Chapitre 8 : Paréidolie

Le puissant rugissement se répercuta le long du corridor. Feolan évita la charge bruyante de Conan. Son pouls bondit, ses pupilles se fendirent. Elles examinèrent le jeune homme enragé qui se relevait pour l’attaquer à nouveau, digne d’une bête sauvage. Elles ne l’avaient jamais vu ainsi. Qu’est-ce qui avait pu provoquer ce changement soudain ?

— Maudits Sylviens ! cria Conan.

Feolan lui échappa encore et se mit à courir. C’était évident, il avait aperçu son tatouage-totem. L’archiviste n’avait pas pensé à le lui cacher, il se fustigea pour cette négligence. Il avait pourtant deviné que son invité avait eu affaire au peuple de la forêt. Le Renard l’avait trahi, il devait maintenant le sortir de cette situation.

Le couloir était vide, mais ça n’allait pas durer. Il cavala, priant pour ne pas glisser, Conan se lança à ses trousses. Il avisa ce qu’il cherchait : un petit sauna. Il s’y engouffra et se plaqua contre le mur, laissant son poursuivant débouler comme une furie et s’écraser contre la paroi d’en face tandis qu’il refermait la porte. Il profita que son assaillant soit sonné pour augmenter la chaleur dans la pièce à l’aide du petit four qui s’y trouvait. Il lança une bassine dont l’eau explosa au contact des pierres brûlante pour venir masquer la silhouette ahanante de Conan.

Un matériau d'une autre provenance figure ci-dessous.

(* ===== verification/Admin_tables.v ===== *)
(** * Admin tables: what the requests of an unlocked window do to the flash

    The handlers of [Admin_server] seen from the outside: the fields a request
    body carries, whatever the chunks it arrives in; the device table and the
    template table as finite maps in flash; and one edit of those maps per
    successful request. *)

From S2P Require Import Prelude Bytes Slots Tables Blobs Nvs Event_bus Crypto Amino_acids Rna_membrane.
From S2P Require Import Ribosome_table Ribosome_store Config_store Forms Admin_pages Admin_server.

(** ** Reading a request *)
(** The deliveries of a body: nonempty chunks. *)
Definition delivers (deliveries : list bytes) (body : bytes) : Prop :=
  Forall (fun c => c ≠ []) deliveries ∧ concat deliveries = body.

Lemma recv_loop_delivers deliveries received body total :
  delivers deliveries body → total = (List.length received + List.length body)%nat →
  recv_loop deliveries total received = Some (received ++ body).
Proof.
  intros [Hd <-] ->. revert received. induction Hd as [|c l Hc _ IH]; intros received; cbn [recv_loop concat].
  - rewrite (proj2 (Nat.leb_le _ _)) by (cbn; lia). by rewrite app_nil_r.
  - rewrite length_app. assert (0 < List.length c)%nat by (destruct c; [done|cbn; lia]).
    rewrite (proj2 (Nat.leb_gt _ _)) by lia. rewrite take_ge by lia.
    rewrite (proj2 (Nat.eqb_neq _ _)) by lia.
    replace (List.length received + (List.length c + List.length (concat l)))%nat
      with (List.length (received ++ c) + List.length (concat l))%nat by (rewrite length_app; lia).
    by rewrite IH, <- app_assoc.
Qed.
(* ===== verification/MQTT_broker.v ===== *)
(** * MQTT broker: the local broker and the client that publishes through it

    [MQTT_broker/MQTT_broker.c].  The broker itself is the Mosquitto library;
    the component decides which clients it accepts, hands messages on, and
    publishes by opening a TCP connection to the broker and writing MQTT
    packets.  The static variables are [mb_state]; the callbacks' answers and
    those of the sockets are arguments. *)

From S2P Require Import Prelude Bytes Forms.

Definition MQTT_BROKER_DEFAULT_PORT : Z := 1883.
Definition MQTT_BROKER_TOPIC_LEN : nat := 96.
Definition MQTT_BROKER_PAYLOAD_MAX_LEN : Z := 256.
Definition MQTT_LOCAL_PUBLISH_CLIENT_ID : bytes := lit "zoneguard-local".
Definition INT_MAX : Z := 2147483647.

(** ** Data *)
Record mqtt_broker_connect := mk_mqtt_broker_connect {
  mc_client_id : option bytes;
  mc_username : option bytes;
  mc_password : option bytes;
  mc_password_len : Z
}.

Record mqtt_broker_message := mk_mqtt_broker_message {
  mm_client_id : option bytes;
  mm_topic : option bytes;
  mm_payload : option bytes;
  mm_payload_len : Z;
  mm_qos : Z;
  mm_retained : bool;
  mm_remote_ip : Z
}.

(** Callbacks and contexts are addresses, 0 for NULL. *)
Record mqtt_broker_config := mk_mqtt_broker_config {
  mg_listen_port : Z;
  mg_bind_ip : Z;
  mg_max_payload_len : Z;
  mg_allow_anonymous : bool;
  mg_zone_id : Z;
  mg_connect_cb : Z;
  mg_connect_ctx : Z;
  mg_message_cb : Z;
  mg_message_ctx : Z
}.
#[export] Instance mqtt_broker_config_settable : Settable mqtt_broker_config := fun r =>
  mk_mqtt_broker_config (mg_listen_port r) (mg_bind_ip r) (mg_max_payload_len r) (mg_allow_anonymous r)
    (mg_zone_id r) (mg_connect_cb r) (mg_connect_ctx r) (mg_message_cb r) (mg_message_ctx r).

Ce dernier rugit encore et se précipita sur l’ombre de Feolan. Le Sylvien esquiva et répliqua en enfonçant ses doigts au niveau des reins. Son adversaire se courba avec un hoquet, mais se releva vite, encore plus remonté. Le protégé du Renard s’était déjà glissé à l’autre bout de la pièce pour le narguer. Il avait encore monté la température.

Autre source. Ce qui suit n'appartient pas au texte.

(* ===== verification/Wifi_manager.v ===== *)
(** * Wi-Fi manager: station and access point

    [wifi_manager/wifi_manager.c].  The static variables are [wm_state], with
    the log of driver calls; the FreeRTOS event group is the pair of its two
    bits.  The event loop calls [handle_wifi_event] once per registration, so a
    second start after a stop makes every event count twice. *)

From S2P Require Import Prelude Bytes Event_bus Wifi_driver.

(** ** Data *)
Definition WIFI_MANAGER_MAX_SSID_LEN : nat := 32.
Definition WIFI_MANAGER_MAX_PASSWORD_LEN : nat := 64.

Record wifi_manager_config := mk_wifi_manager_config {
  wc_sta_ssid : bytes;
  wc_sta_password : bytes;
  wc_ap_ssid : bytes;
  wc_ap_password : bytes;
  wc_ap_channel : Z;
  wc_ap_max_connections : Z;
  wc_sta_max_retries : Z;
  wc_ap_hidden : bool
}.
#[export] Instance wifi_manager_config_settable : Settable wifi_manager_config := fun r =>
  mk_wifi_manager_config (wc_sta_ssid r) (wc_sta_password r) (wc_ap_ssid r) (wc_ap_password r)
    (wc_ap_channel r) (wc_ap_max_connections r) (wc_sta_max_retries r) (wc_ap_hidden r).

Definition wifi_config_zero : wifi_manager_config :=
  mk_wifi_manager_config (zeros WIFI_MANAGER_MAX_SSID_LEN) (zeros WIFI_MANAGER_MAX_PASSWORD_LEN)
    (zeros WIFI_MANAGER_MAX_SSID_LEN) (zeros WIFI_MANAGER_MAX_PASSWORD_LEN) 0 0 0 false.

Inductive wifi_manager_sta_state :=
| WIFI_MANAGER_STA_DISCONNECTED | WIFI_MANAGER_STA_CONNECTING | WIFI_MANAGER_STA_CONNECTED
| WIFI_MANAGER_STA_GOT_IP.

(** The bits WIFI_MANAGER_BIT_STA_CONNECTED and WIFI_MANAGER_BIT_STA_GOT_IP. *)
Record group_bits := mk_group_bits { gb_connected : bool; gb_got_ip : bool }.
#[export] Instance group_bits_settable : Settable group_bits := fun r =>
  mk_group_bits (gb_connected r) (gb_got_ip r).
Definition no_bits : group_bits := mk_group_bits false false.

Record wm_state := mk_wm_state {
  wm_event_group : option group_bits;
  wm_sta_netif : Z;
  wm_ap_netif : Z;
  wm_config : wifi_manager_config;
  wm_normal_config : wifi_manager_config;
  wm_sta_state : wifi_manager_sta_state;
  wm_retry_count : Z;
  wm_clients : Z;
  wm_started : bool;
  wm_normal_valid : bool;
  wm_ap_only : bool;
  wm_log : wifi_log
}.
#[export] Instance wm_state_settable : Settable wm_state := fun r =>
  mk_wm_state (wm_event_group r) (wm_sta_netif r) (wm_ap_netif r) (wm_config r) (wm_normal_config r)
    (wm_sta_state r) (wm_retry_count r) (wm_clients r) (wm_started r) (wm_normal_valid r) (wm_ap_only r)
    (wm_log r).

Definition wm_boot : wm_state :=
  mk_wm_state None 0 0 wifi_config_zero wifi_config_zero WIFI_MANAGER_STA_DISCONNECTED 0 0 false false false [].

Section manager.
Context `{QE : Queue zg_event} (d : wifi_driver).

(** ** Driver calls *)
Definition ask (c : wifi_call) (w : wm_state) : wm_state * esp_err :=
  let e := wd_call d (wm_log w) c in (w <| wm_log ::= fun l => l ++ [(c, e)] |>, e).

(** [ESP_ERROR_CHECK]: [None] is the abort. *)
Definition esp_error_check (r : wm_state * esp_err) : option wm_state :=
  if err_ok r.2 then Some r.1 else None.

(** [if (err == ESP_OK) err = ...;]. *)
Definition then_ok (r : wm_state * esp_err) (k : wm_state → wm_state * esp_err) : wm_state * esp_err :=
  if err_ok r.2 then k r.1 else r.

Definition init_nvs_if_needed (w : wm_state) : option (wm_state * esp_err) :=
  let '(w, ret) := ask Call_nvs_flash_init w in
  if err_eqb ret ESP_ERR_NVS_NO_FREE_PAGES || err_eqb ret ESP_ERR_NVS_NEW_VERSION_FOUND then
    w ← esp_error_check (ask Call_nvs_flash_erase w); Some (ask Call_nvs_flash_init w)
  else Some (w, ret).

Definition init_netif_and_event_loop (w : wm_state) : wm_state * esp_err :=
  let '(w, ret) := ask Call_esp_netif_init w in
  if negb (err_ok ret) && negb (err_eqb ret ESP_ERR_INVALID_STATE) then (w, ret)
  else
    let '(w, ret) := ask Call_esp_event_loop_create_default w in
    if negb (err_ok ret) && negb (err_eqb ret ESP_ERR_INVALID_STATE) then (w, ret) else (w, ESP_OK).

Definition get_ap_auth_mode (password : option bytes) : wifi_auth_mode :=
  match password with
  | None => WIFI_AUTH_OPEN
  | Some p => if nth 0 p 0 =? 0 then WIFI_AUTH_OPEN else WIFI_AUTH_WPA_WPA2_PSK
  end.

(** ** Event handlers *)
Inductive wifi_event :=
| WIFI_EVENT_STA_START
| WIFI_EVENT_STA_CONNECTED
| WIFI_EVENT_STA_DISCONNECTED
| WIFI_EVENT_AP_START
| WIFI_EVENT_AP_STOP
| WIFI_EVENT_AP_STACONNECTED (aid : Z)
| WIFI_EVENT_AP_STADISCONNECTED (aid : Z)
| WIFI_EVENT_OTHER.

(** [timer_us] is the clock of the event bus. *)
Definition publish_ap_client_event (type : zg_event_type) (reason : bytes) (aid timer_us : Z) (bus : eb_state) :
    eb_state :=
  (event_bus_publish
     (Some (mk_zg_event type 0 0 aid 0 0 0 0 0 0 0 (safe_copy (zeros 48) (Some reason)))) timer_us bus).1.

Definition handle_wifi_event (timer_us : Z) (ev : wifi_event) (s : wm_state * eb_state) : wm_state * eb_state :=
  let '(w, bus) := s in
  match ev with
  | WIFI_EVENT_STA_START =>
    ((ask Call_esp_wifi_connect (w <| wm_sta_state := WIFI_MANAGER_STA_CONNECTING |>)).1, bus)
  | WIFI_EVENT_STA_CONNECTED =>
    let w := w <| wm_sta_state := WIFI_MANAGER_STA_CONNECTED |> <| wm_retry_count := 0 |> in
    (w <| wm_event_group ::= fmap (fun g => g <| gb_connected := true |>) |>, bus)
  | WIFI_EVENT_STA_DISCONNECTED =>
    let w := w <| wm_event_group ::= fmap (fun _ => no_bits) |> in
    let w := w <| wm_sta_state := WIFI_MANAGER_STA_DISCONNECTED |> in
    if wm_ap_only w then (w, bus)
    else if wm_retry_count w <? wc_sta_max_retries (wm_config w) then
      let w := w <| wm_retry_count ::= fun n => u8 (n + 1) |> in
      ((ask Call_esp_wifi_connect (w <| wm_sta_state := WIFI_MANAGER_STA_CONNECTING |>)).1, bus)
    else (w, bus)
  | WIFI_EVENT_AP_STACONNECTED aid =>
    (w <| wm_clients ::= fun n => u8 (n + 1) |>,
     publish_ap_client_event ZG_EVENT_AP_CLIENT_JOINED (lit "ap_client_joined") aid timer_us bus)
  | WIFI_EVENT_AP_STADISCONNECTED aid =>
    (w <| wm_clients ::= dec_if_pos |>,
     publish_ap_client_event ZG_EVENT_AP_CLIENT_LEFT (lit "ap_client_left") aid timer_us bus)
  | WIFI_EVENT_AP_START | WIFI_EVENT_AP_STOP | WIFI_EVENT_OTHER => (w, bus)
  end.

(** [got_ip] is [event_id == IP_EVENT_STA_GOT_IP]. *)
Definition handle_ip_event (got_ip : bool) (w : wm_state) : wm_state :=
  if got_ip then
    w <| wm_sta_state := WIFI_MANAGER_STA_GOT_IP |>
      <| wm_event_group ::= fmap (fun g => g <| gb_got_ip := true |>) |>
  else w.

(** ** Configuration *)
Definition sta_config_from (config : wifi_manager_config) : wifi_sta_config :=
  mk_wifi_sta_config (safe_copy (zeros 32) (Some (wc_sta_ssid config)))
    (safe_copy (zeros 64) (Some (wc_sta_password config))) WIFI_AUTH_WPA2_PSK true.

Definition configure_sta_from (config : option wifi_manager_config) (w : wm_state) : wm_state * esp_err :=
  match config with
  | None => (w, ESP_ERR_INVALID_ARG)
  | Some config => ask (Call_esp_wifi_set_config_sta (sta_config_from config)) w
  end.

(** The struct from its [ap_ssid] on: [strlen] reads on where the name fills its
    array. *)
Definition config_from_ap_ssid (config : wifi_manager_config) : bytes :=
  wc_ap_ssid config ++ wc_ap_password config ++
  [wc_ap_channel config; wc_ap_max_connections config; wc_sta_max_retries config; if wc_ap_hidden config then 1 else 0].

Definition ap_config_from (config : wifi_manager_config) : wifi_ap_config :=
  mk_wifi_ap_config (safe_copy (zeros 32) (Some (wc_ap_ssid config)))
    (safe_copy (zeros 64) (Some (wc_ap_password config)))
    (u8 (Z.of_nat (strlen (config_from_ap_ssid config))))
    (if wc_ap_channel config =? 0 then 6 else wc_ap_channel config)
    (if wc_ap_max_connections config =? 0 then 4 else wc_ap_max_connections config)
    (get_ap_auth_mode (Some (wc_ap_password config))) (wc_ap_hidden config).

Definition configure_ap_from (config : option wifi_manager_config) (w : wm_state) : wm_state * esp_err :=
  match config with
  | None => (w, ESP_ERR_INVALID_ARG)
  | Some config => ask (Call_esp_wifi_set_config_ap (ap_config_from config)) w
  end.

(** ** Calls *)
Definition with_defaults (c : wifi_manager_config) : wifi_manager_config :=
  let c := if wc_ap_channel c =? 0 then c <| wc_ap_channel := 6 |> else c in
  let c := if wc_ap_max_connections c =? 0 then c <| wc_ap_max_connections := 4 |> else c in
  if wc_sta_max_retries c =? 0 then c <| wc_sta_max_retries := 10 |> else c.

Definition wipe_passwords (c : wifi_manager_config) : wifi_manager_config :=
  c <| wc_sta_password := zeros WIFI_MANAGER_MAX_PASSWORD_LEN |>
    <| wc_ap_password := zeros WIFI_MANAGER_MAX_PASSWORD_LEN |>.

(** From the interfaces on: the calls under [ESP_ERROR_CHECK]. *)
Definition start_radio (w : wm_state) : option (wm_state * esp_err) :=
  w ← esp_error_check (ask Call_esp_wifi_init w);
  w ← esp_error_check (ask Call_register_wifi_handler w);
  w ← esp_error_check (ask Call_register_ip_handler w);
  w ← esp_error_check (ask (Call_esp_wifi_set_mode WIFI_MODE_APSTA) w);
  w ← esp_error_check (configure_sta_from (Some (wm_config w)) w);
  w ← esp_error_check (configure_ap_from (Some (wm_config w)) w);
  w ← esp_error_check (ask Call_esp_wifi_set_ps_none (w <| wm_config ::= wipe_passwords |>));
  w ← esp_error_check (ask Call_esp_wifi_start w);
  Some (w <| wm_started := true |>, ESP_OK).

Definition wifi_manager_start (config : option wifi_manager_config) (w : wm_state) : option (wm_state * esp_err) :=
  match config with
  | None => Some (w, ESP_ERR_INVALID_ARG)
  | Some config =>
    if wm_started w then Some (w, ESP_OK) else
    let c := with_defaults config in
    let w := w <| wm_config := c |> <| wm_normal_config := c |> <| wm_normal_valid := true |> <| wm_ap_only := false |> in
    '(w, ret) ← init_nvs_if_needed w;
    w ← esp_error_check (w, ret);
    w ← esp_error_check (init_netif_and_event_loop w);
    let w := w <| wm_event_group := if wd_event_group d (wm_log w) then Some no_bits else None |> in
    if negb (wd_event_group d (wm_log w)) then Some (w <| wm_config := wifi_config_zero |>, ESP_ERR_NO_MEM) else
    let w := w <| wm_sta_netif := wd_sta_netif d (wm_log w) |> in
    if wm_sta_netif w =? 0 then Some (w <| wm_config := wifi_config_zero |>, ESP_FAIL) else
    let w := w <| wm_ap_netif := wd_ap_netif d (wm_log w) |> in
    if wm_ap_netif w =? 0 then Some (w <| wm_config := wifi_config_zero |>, ESP_FAIL) else
    start_radio w
  end.

Definition wifi_manager_stop (w : wm_state) : wm_state * esp_err :=
  if negb (wm_started w) then (w, ESP_OK) else
  let '(w, ret) := ask Call_esp_wifi_stop w in
  if negb (err_ok ret) then (w, ret) else
  let '(w, ret) := ask Call_esp_wifi_deinit w in
  if negb (err_ok ret) then (w, ret) else
  let w := w <| wm_event_group := None |> in
  let w := w <| wm_sta_netif := 0 |> <| wm_ap_netif := 0 |> in
  let w := w <| wm_sta_state := WIFI_MANAGER_STA_DISCONNECTED |> <| wm_retry_count := 0 |> <| wm_clients := 0 |> in
  let w := w <| wm_config := wifi_config_zero |> <| wm_started := false |> in
  (w <| wm_normal_valid := false |> <| wm_ap_only := false |> <| wm_normal_config := wifi_config_zero |>, ESP_OK).

Definition temporary_ap_config (ssid : bytes) (password : option bytes) (max_connections : Z) (w : wm_state) :
    wifi_manager_config :=
  wifi_config_zero <| wc_ap_ssid := safe_copy (zeros WIFI_MANAGER_MAX_SSID_LEN) (Some ssid) |>
    <| wc_ap_password := safe_copy (zeros WIFI_MANAGER_MAX_PASSWORD_LEN) password |>
    <| wc_ap_channel := if wm_normal_valid w then wc_ap_channel (wm_normal_config w) else 6 |>
    <| wc_ap_max_connections := if max_connections =? 0 then 1 else max_connections |>.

Dans une autre vie, Feolan avait été un Hekaour. Il avait été entrainé pour vaincre n’importe quel adversaire. Mais il était un peu rouillé. Sans compter que le monstre en furie qui l’assaillait n’avait rien d’un novice, même s’il le cachait bien.

Conan hurla, Feolan se pinça les lèvres. Il allait finir par ameuter du monde avec ses cris. Il décida de le faire courir un peu en se déplaçant souplement aux quatre coin de la salle surchauffée et embuée. Le jeune homme suivit, le visage cramoisi. Son hôte avait beau le narguer, il craignait la force et la rapidité de ses poings. Ses coups n’étaient pas si facile à éviter.

Voilà pourquoi Feolan glissa en esquivant un crochet. Son dos heurta violemment le mur, secouant toute sa boîte crânienne. Il n’eut pas le temps de se relever qu’un poing furibond fonçait vers son visage. Il ferma les yeux.

— Eh oh, qu’est-ce que vous foutez ici ?! s’exclama une voix en tambourinant à la porte.

Conan se figea une demi-seconde, le temps suffisant à Feolan pour le repoussa. Le jeune homme tomba en arrière, renversant une autre bassine.

Il ne se releva pas.

L’élu du Renard s’approcha. Il avait perdu connaissance à cause de la chaleur. Exactement ce qu’il voulait provoquer. L’urgence, maintenant, c’était de le sortir de là avant qu’il ne meure.

Feolan ouvrit la porte, sa tête lui tournait. Il avait fait attention, pourtant, mais il s’était trop agité.

— Pouah, mais vous avez chauffé à mort ! commenta l’homme qui les avait interrompu.

— On… on voulait tester nos limites… souffla le Sylvien. Mais je crois qu’on est allé trop loin… il s’est évanoui…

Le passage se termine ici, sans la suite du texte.